━━ MATERIAL FOR THIS EXERCISE ━━

(** ** Operators on values *)

(** [key in container] for a string [key]: key membership on a
    dictionary, element membership on a list, substring search on a
    string, [TypeError] on anything else. *)
Definition py_in (key : string) (container : pyval) : M bool :=
  match container with
  | PDict entries => ret (dict_has entries key)
  | PList items =>
      ret (existsb (fun v => match v with
                             | PStr s => String.eqb s key
                             | _ => false
                             end) items)
  | PStr s => ret (is_substring key s)
  | PNone | PBool _ | PInt _ | PFloat _ => raise TypeError
  end.

(** [container[key]] for a string [key]: lookup on a dictionary
    ([KeyError] when absent), [TypeError] on anything else (lists and
    strings take integer indices, the rest is not subscriptable). *)
Definition py_getitem (container : pyval) (key : string) : M pyval :=
  match container with
  | PDict entries =>
      match dict_get entries key with
      | Some v => ret v
      | None => raise (KeyError key)
      end
  | _ => raise TypeError
  end.

(** ** validate_crypto_data *)

Definition required_fields : list string := ["price"; "percent_change_24h"].

(** [[field for field in fields if field not in data["quotes"]["USD"]]];
    the condition is evaluated afresh for each field. *)
Fixpoint missing_fields (fields : list string) (data : pyval)
  : M (list string) :=
  match fields with
  | [] => ret []
  | field :: rest =>
      quotes <- py_getitem data "quotes" ;;
      usd <- py_getitem quotes "USD" ;;
      present <- py_in field usd ;;
      others <- missing_fields rest data ;;
      ret (if present then others else field :: others)
  end.

Definition validate_crypto_data (data : pyval) : M pyval :=
  logging INFO "Validating crypto data structure..." ;;;
  has_quotes <- py_in "quotes" data ;;
  if negb has_quotes then
    logging ERROR "Missing 'quotes' field" ;;;
    ret (PDict [("valid", PBool false); ("error", PStr "'quotes' field missing")])
  else
    quotes <- py_getitem data "quotes" ;;
    has_usd <- py_in "USD" quotes ;;
    if negb has_usd then
      logging ERROR "Missing 'USD' field inside quotes" ;;;
      ret (PDict [("valid", PBool false);
                  ("error", PStr "'USD' field missing inside quotes")])
    else
      missing <- missing_fields required_fields data ;;
      match missing with
      | _ :: _ =>
          logging ERROR ("Missing fields inside USD: " ++ py_str_list missing) ;;;
          ret (PDict [("valid", PBool false);
                      ("error", PStr ("Missing fields inside USD: "
                                        ++ py_str_list missing))])
      | [] =>
          logging INFO "Crypto data validated successfully" ;;;
          ret (PDict [("valid", PBool true)])
      end.

(** ** The request functions *)

Section Executor.

(** The transport: what the [n]-th call of [requests.get] in this run
    does for a URL and a timeout in seconds. *)
Variable transport : nat -> string -> Z -> get_outcome.

Definition requests_get (url : string) (timeout : Z) : M response :=
  fun w =>
    let w' := {| calls := S (calls w); slept := slept w; log := log w |} in
    match transport (calls w) url timeout with
    | GetRaises s msg =>
        (Raise (Requests {| exc_cls := class_of_send_error s;
                            exc_msg := msg;
                            exc_response := None |}), w')
    | GetReturns r => (Ret r, w')
    end.

(** [Response.raise_for_status]: client errors are 400..499, server
    errors 500..599; nothing else raises. *)
Definition http_error_msg (r : response) : string :=
  if (400 <=? status_code r) && (status_code r <? 500) then
    py_str_int (status_code r) ++ " Client Error: " ++ reason r
      ++ " for url: " ++ resp_url r
  else if (500 <=? status_code r) && (status_code r <? 600) then
    py_str_int (status_code r) ++ " Server Error: " ++ reason r
      ++ " for url: " ++ resp_url r
  else "".

Definition raise_for_status (r : response) : M unit :=
  match http_error_msg r with
  | EmptyString => ret tt
  | msg => raise (Requests {| exc_cls := HTTPError;
                              exc_msg := msg;
                              exc_response := Some r |})
  end.

(** [Response.json]: the decoded body, or
    [requests.exceptions.JSONDecodeError], the class the program names
    itself in [validate_json_response]; it derives from
    [RequestException]. *)
Definition response_json (r : response) : M pyval :=
  match body_json r with
  | inl value => ret value
  | inr msg => raise (Requests {| exc_cls := JSONDecodeError;
                                  exc_msg := msg;
                                  exc_response := None |})
  end.

(** The statements under [try:], the same in both functions. *)
Definition try_body (url : string) (timeout : Z) : M pyval :=
  response <- requests_get url timeout ;;
  raise_for_status response ;;;
  logging INFO "Request successful!" ;;;
  data <- response_json response ;;
  ret (PDict [("success", PBool true); ("data", data)]).

Definition failure (msg : string) : pyval :=
  PDict [("success", PBool false); ("error", PStr msg)].

(** [e.response.status_code]; [AttributeError] when [e.response] is
    [None]. *)
Definition exc_status_code (e : req_exc) : M Z :=
  match exc_response e with
  | Some r => ret (status_code r)
  | None => raise AttributeError
  end.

━━━

From the records above, retype only the lines starting at the line that contains "Some v => ret v" and ending at the line that contains "Definition required_fields : list", both included.

-- TASK ANSWER --
      | Some v => ret v
      | None => raise (KeyError key)
      end
  | _ => raise TypeError
  end.

(** ** validate_crypto_data *)

Definition required_fields : list string := ["price"; "percent_change_24h"].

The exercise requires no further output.